The lines from the start of the data up to and including the one with "a reader of the .res" should be returned exactly, and nothing else.

[Source records]
****************************************
(* ===== verification/ResourceFile.v ===== *)
(** The Windows resource file of Mojo/tools/mojo/Build/mojo-build.cpp: the
    bytes [buildWindowsManifestResource] writes, the manifest it is given, and
    a reader of the .res format they are checked against. *)
From S2P Require Import Prelude StringRef.

#[local] Open Scope string_scope.
#[local] Open Scope Z_scope.

Module ResourceFile.

(** ** Writing *)

(** [static_cast<char>(v & 0xFF)]. *)
Definition byte (v : Z) : ascii := ascii_of_nat (Z.to_nat (Z.land v 255)).
Definition u16 (value : Z) : string :=
  let value := value mod 2 ^ 16 in
  String (byte value) (String (byte (Z.shiftr value 8)) "").
Definition u32 (value : Z) : string :=
  let value := value mod 2 ^ 32 in
  u16 (Z.land value 65535) ++ u16 (Z.shiftr value 16).

Definition header (dataSize type id memoryFlags language : Z) : string :=
  u32 dataSize ++ u32 32 ++ u16 65535 ++ u16 type ++ u16 65535 ++ u16 id ++ u32 0
  ++ u16 memoryFlags ++ u16 language ++ u32 0 ++ u32 0.

Definition kResourceTypeManifest : Z := 24.
Definition kProcessManifestId : Z := 1.
Definition kLangEnglishUS : Z := 1033.
Definition kMemoryFlags : Z := 4144.

Definition zeros (n : Z) : string := Nat.iter (Z.to_nat n) (String "000") "".

Definition buildWindowsManifestResource (manifest : string) : string :=
  let size := Z.of_nat (String.length manifest) in
  header 0 0 0 0 0
  ++ header size kResourceTypeManifest kProcessManifestId kMemoryFlags kLangEnglishUS
  ++ manifest ++ zeros ((4 - size mod 4) mod 4).

(** The text of the manifest; its double quotes are written as single ones. *)
Definition quoted (s : string) : string :=
  string_map (fun c => if Ascii.eqb c "'" then "034"%char else c) s.
Definition kWindowsManifest : string := quoted
"<?xml version='1.0' encoding='UTF-8' standalone='yes'?>
<assembly xmlns='urn:schemas-microsoft-com:asm.v1' manifestVersion='1.0'>
  <trustInfo xmlns='urn:schemas-microsoft-com:asm.v3'>
    <security>
      <requestedPrivileges>
        <requestedExecutionLevel level='asInvoker' uiAccess='false'/>
      </requestedPrivileges>
    </security>
  </trustInfo>
  <application xmlns='urn:schemas-microsoft-com:asm.v3'>
    <windowsSettings>
      <activeCodePage
        xmlns='http://schemas.microsoft.com/SMI/2019/WindowsSettings'
        >UTF-8</activeCodePage>
      <longPathAware
        xmlns='http://schemas.microsoft.com/SMI/2016/WindowsSettings'
        >true</longPathAware>
    </windowsSettings>
  </application>
</assembly>
".

(** ** Reading: the RESOURCEHEADER format *)

Record Resource := mkResource {
  TYPE : Z; NAME : Z; DataVersion : Z; MemoryFlags : Z; LanguageId : Z; Version : Z;
  Characteristics : Z; data : string
}.

Definition byteVal (c : ascii) : Z := Z.of_nat (nat_of_ascii c).
Definition readU16 (s : string) : option (Z * string) :=
  match s with
  | String a (String b s) => Some (byteVal a + 256 * byteVal b, s)
  | _ => None
  end.
Definition readU32 (s : string) : option (Z * string) :=
  '(lo, s) ← readU16 s; '(hi, s) ← readU16 s; Some (lo + 65536 * hi, s).
(** A type or a name given by its number. *)
Definition readOrdinal (s : string) : option (Z * string) :=
  '(mark, s) ← readU16 s; if mark =? 65535 then readU16 s else None.
Definition takeExactly (n : Z) (s : string) : option (string * string) :=
  if Z.of_nat (String.length s) <? n then None
  else Some (string_take (Z.to_nat n) s, string_drop (Z.to_nat n) s).

(** One record: the header, the data, and what pads it to four bytes. *)
Definition readRecord (s : string) : option (Resource * string) :=
  '(dataSize, s) ← readU32 s;
  '(headerSize, s) ← readU32 s;
  if negb (headerSize =? 32) then None else
  '(type, s) ← readOrdinal s;
  '(name, s) ← readOrdinal s;
  '(dataVersion, s) ← readU32 s;
  '(memoryFlags, s) ← readU16 s;
  '(language, s) ← readU16 s;
  '(version, s) ← readU32 s;
  '(characteristics, s) ← readU32 s;
  '(data, s) ← takeExactly dataSize s;
  '(_, s) ← takeExactly (- dataSize mod 4) s;
  Some (mkResource type name dataVersion memoryFlags language version characteristics data, s).

Fixpoint readRecords (fuel : nat) (s : string) : option (list Resource) :=
  match s, fuel with
  | "", _ => Some []
  | _, O => None
  | _, S fuel => '(r, s) ← readRecord s; rs ← readRecords fuel s; Some (r :: rs)
  end.
(** Every record takes at least the 32 bytes of its header. *)
Definition readResourceFile (s : string) : option (list Resource) := readRecords (String.length s) s.

Definition emptyRecord : Resource := mkResource 0 0 0 0 0 0 0 "".
Definition manifestRecord (manifest : string) : Resource :=
  mkResource kResourceTypeManifest kProcessManifestId 0 kMemoryFlags kLangEnglishUS 0 0 manifest.

(** ** Lemmas *)

#[local] Arguments u16 : simpl never.
#[local] Arguments u32 : simpl never.
#[local] Arguments readU16 : simpl never.
#[local] Arguments readU32 : simpl never.
#[local] Arguments readOrdinal : simpl never.
#[local] Arguments takeExactly : simpl never.

Lemma byteVal_byte v : byteVal (byte v) = v mod 256.
Proof.
  unfold byteVal, byte. change 255 with (Z.ones 8). rewrite Z.land_ones by lia.
  change (2 ^ 8) with 256. pose proof (Z.mod_pos_bound v 256 ltac:(lia)).
  rewrite nat_ascii_embedding by lia. lia.
Qed.

Lemma readU16_u16 v s : 0 ≤ v < 65536 → readU16 (u16 v ++ s) = Some (v, s).
Proof.
  intros Hv. unfold u16, readU16. cbn [append]. rewrite !byteVal_byte.
  change (2 ^ 16) with 65536. rewrite (Z.mod_small v 65536), Z.shiftr_div_pow2 by lia. change (2 ^ 8) with 256.
  rewrite (Z.mod_small (v / 256)).
  - do 2 f_equal. pose proof (Z.div_mod v 256). lia.
  - split; [apply Z.div_pos; lia|apply Z.div_lt_upper_bound; lia].
Qed.

Lemma readU32_u32 v s : 0 ≤ v < 2 ^ 32 → readU32 (u32 v ++ s) = Some (v, s).
Proof.
  intros Hv. unfold readU32, u32. rewrite string_app_assoc.
  rewrite (Z.mod_small v (2 ^ 32)) by lia. change 65535 with (Z.ones 16). rewrite Z.land_ones by lia.
  rewrite readU16_u16 by (change (2 ^ 16) with 65536; apply Z.mod_pos_bound; lia). cbn [mbind option_bind].
  rewrite Z.shiftr_div_pow2 by lia. change (2 ^ 16) with 65536.
  rewrite readU16_u16 by (split; [apply Z.div_pos; lia|apply Z.div_lt_upper_bound; lia]). cbn [mbind option_bind].
  do 2 f_equal. pose proof (Z.div_mod v 65536). lia.
Qed.

Lemma readOrdinal_u16 v s : 0 ≤ v < 65536 → readOrdinal (u16 65535 ++ u16 v ++ s) = Some (v, s).
Proof. intros Hv. unfold readOrdinal. rewrite readU16_u16 by lia. cbn [mbind option_bind]. by rewrite readU16_u16. Qed.

Lemma takeExactly_app a s n : n = Z.of_nat (String.length a) → takeExactly n (a ++ s) = Some (a, s).
Proof.
  intros ->. unfold takeExactly. rewrite string_length_app, Nat2Z.id, string_take_app, string_drop_app.
  by rewrite (proj2 (Z.ltb_ge _ _)) by lia.
Qed.

Lemma zeros_length n : 0 ≤ n → Z.of_nat (String.length (zeros n)) = n.
Proof.
  intros Hn. unfold zeros. rewrite <- (Z2Nat.id n Hn) at 2. f_equal.
  induction (Z.to_nat n) as [|k IH]; simpl; [done|]. by rewrite IH.
Qed.

(** What is written for a record is read back, and its length is a multiple
    of four. *)
Definition record (type id memoryFlags language : Z) (data : string) : string :=
  header (Z.of_nat (String.length data)) type id memoryFlags language
  ++ data ++ zeros ((4 - Z.of_nat (String.length data) mod 4) mod 4).

Lemma padding n : (4 - n mod 4) mod 4 = - n mod 4.
Proof. pose proof (Z.div_mod n 4). rewrite <- (Z.mod_add (- n) (n / 4 + 1) 4) by lia. f_equal. lia. Qed.

Lemma readRecord_record type id flags language data s :
  0 ≤ type < 65536 → 0 ≤ id < 65536 → 0 ≤ flags < 65536 → 0 ≤ language < 65536 →
  Z.of_nat (String.length data) < 2 ^ 32 →
  readRecord (record type id flags language data ++ s) = Some (mkResource type id 0 flags language 0 0 data, s).
Proof.
  intros H1 H2 H3 H4 H5. unfold record, header, readRecord. rewrite !string_app_assoc.
  rewrite readU32_u32 by lia. cbn [mbind option_bind]. rewrite readU32_u32 by lia. cbn [mbind option_bind].
  rewrite readOrdinal_u16 by done. cbn [mbind option_bind]. rewrite readOrdinal_u16 by done. cbn [mbind option_bind].
  rewrite readU32_u32 by lia. cbn [mbind option_bind]. rewrite readU16_u16 by done. cbn [mbind option_bind]. rewrite readU16_u16 by done. cbn [mbind option_bind].
  rewrite readU32_u32 by lia. cbn [mbind option_bind]. rewrite readU32_u32 by lia. cbn [mbind option_bind].
  rewrite takeExactly_app by done. cbn [mbind option_bind]. rewrite padding.
  rewrite takeExactly_app; [done|].
  rewrite zeros_length; [done|apply Z.mod_pos_bound; lia].
Qed.

Lemma header_length size type id flags language : String.length (header size type id flags language) = 32%nat.
Proof. reflexivity. Qed.

Lemma record_length type id flags language data :
  let n := Z.of_nat (String.length (record type id flags language data)) in n mod 4 = 0 ∧ 32 ≤ n.
Proof.
  cbv zeta. unfold record. rewrite !string_length_app, header_length, !Nat2Z.inj_add.
  rewrite padding. rewrite zeros_length by (apply Z.mod_pos_bound; lia).
  pose proof (Z.mod_pos_bound (- Z.of_nat (String.length data)) 4 ltac:(lia)). split; [|lia].
  rewrite !Z.add_assoc. rewrite Zplus_mod_idemp_r.
  replace (_ + _ + - _) with (8 * 4) by lia. reflexivity.
Qed.

Lemma readRecords_cons fuel type id flags language data s :
  0 ≤ type < 65536 → 0 ≤ id < 65536 → 0 ≤ flags < 65536 → 0 ≤ language < 65536 →
  Z.of_nat (String.length data) < 2 ^ 32 →
  readRecords (S fuel) (record type id flags language data ++ s) =
  (rs ← readRecords fuel s; Some (mkResource type id 0 flags language 0 0 data :: rs)).
Proof.
  intros. cbn [readRecords]. rewrite readRecord_record by done.
  pose proof (proj2 (record_length type id flags language data)) as Hl.
  destruct (record type id flags language data ++ s) as [|c t] eqn:E; [|done].
  apply (f_equal String.length) in E. rewrite string_length_app in E. simpl in E. lia.
Qed.

Lemma readRecords_nil fuel : readRecords fuel "" = Some [].
Proof. by destruct fuel. Qed.

Lemma build_records manifest :
  buildWindowsManifestResource manifest =
  record 0 0 0 0 "" ++ record kResourceTypeManifest kProcessManifestId kMemoryFlags kLangEnglishUS manifest ++ "".
Proof. unfold buildWindowsManifestResource, record. by rewrite !string_app_nil. Qed.

(** C39: A reader of the resource format gets the manifest back: the bytes
    [buildWindowsManifestResource] writes are the empty record every resource
    file opens with and one record of type RT_MANIFEST and the id of a process
    manifest that holds the text unchanged; and the file ends on a boundary of
    four bytes, as the format wants every record to. *)
Theorem resource_roundtrip manifest :
  Z.of_nat (String.length manifest) < 2 ^ 32 →
  readResourceFile (buildWindowsManifestResource manifest) = Some [emptyRecord; manifestRecord manifest]
  ∧ Z.of_nat (String.length (buildWindowsManifestResource manifest)) mod 4 = 0.
Proof.
  intros Hm. rewrite build_records. split.
  - unfold readResourceFile.
    assert (∃ k, String.length (record 0 0 0 0 "" ++ record kResourceTypeManifest kProcessManifestId kMemoryFlags
      kLangEnglishUS manifest ++ "") = S (S k)) as [k ->].
    { pose proof (record_length 0 0 0 0 "") as [_ H]. rewrite string_length_app.
      exists (String.length (record 0 0 0 0 "") - 2 + String.length (record kResourceTypeManifest kProcessManifestId
        kMemoryFlags kLangEnglishUS manifest ++ ""))%nat. lia. }
    rewrite readRecords_cons by (cbn; lia). rewrite readRecords_cons by (done || (cbv; lia) || lia).
    by rewrite readRecords_nil.
  - rewrite !string_length_app, !Nat2Z.inj_add, Z.add_0_r.
    rewrite Z.add_mod, (proj1 (record_length _ _ _ _ _)), (proj1 (record_length _ _ _ _ _)) by lia. done.
Qed.

Lemma resource_roundtrip_witness :
  readResourceFile (buildWindowsManifestResource kWindowsManifest) = Some [emptyRecord; manifestRecord kWindowsManifest]
  ∧ Z.of_nat (String.length (buildWindowsManifestResource kWindowsManifest)) mod 4 = 0.
Proof. apply (resource_roundtrip kWindowsManifest). vm_compute. reflexivity. Defined.

End ResourceFile.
****************************************
» Solution
(* ===== verification/ResourceFile.v ===== *)
(** The Windows resource file of Mojo/tools/mojo/Build/mojo-build.cpp: the
    bytes [buildWindowsManifestResource] writes, the manifest it is given, and
    a reader of the .res format they are checked against. *)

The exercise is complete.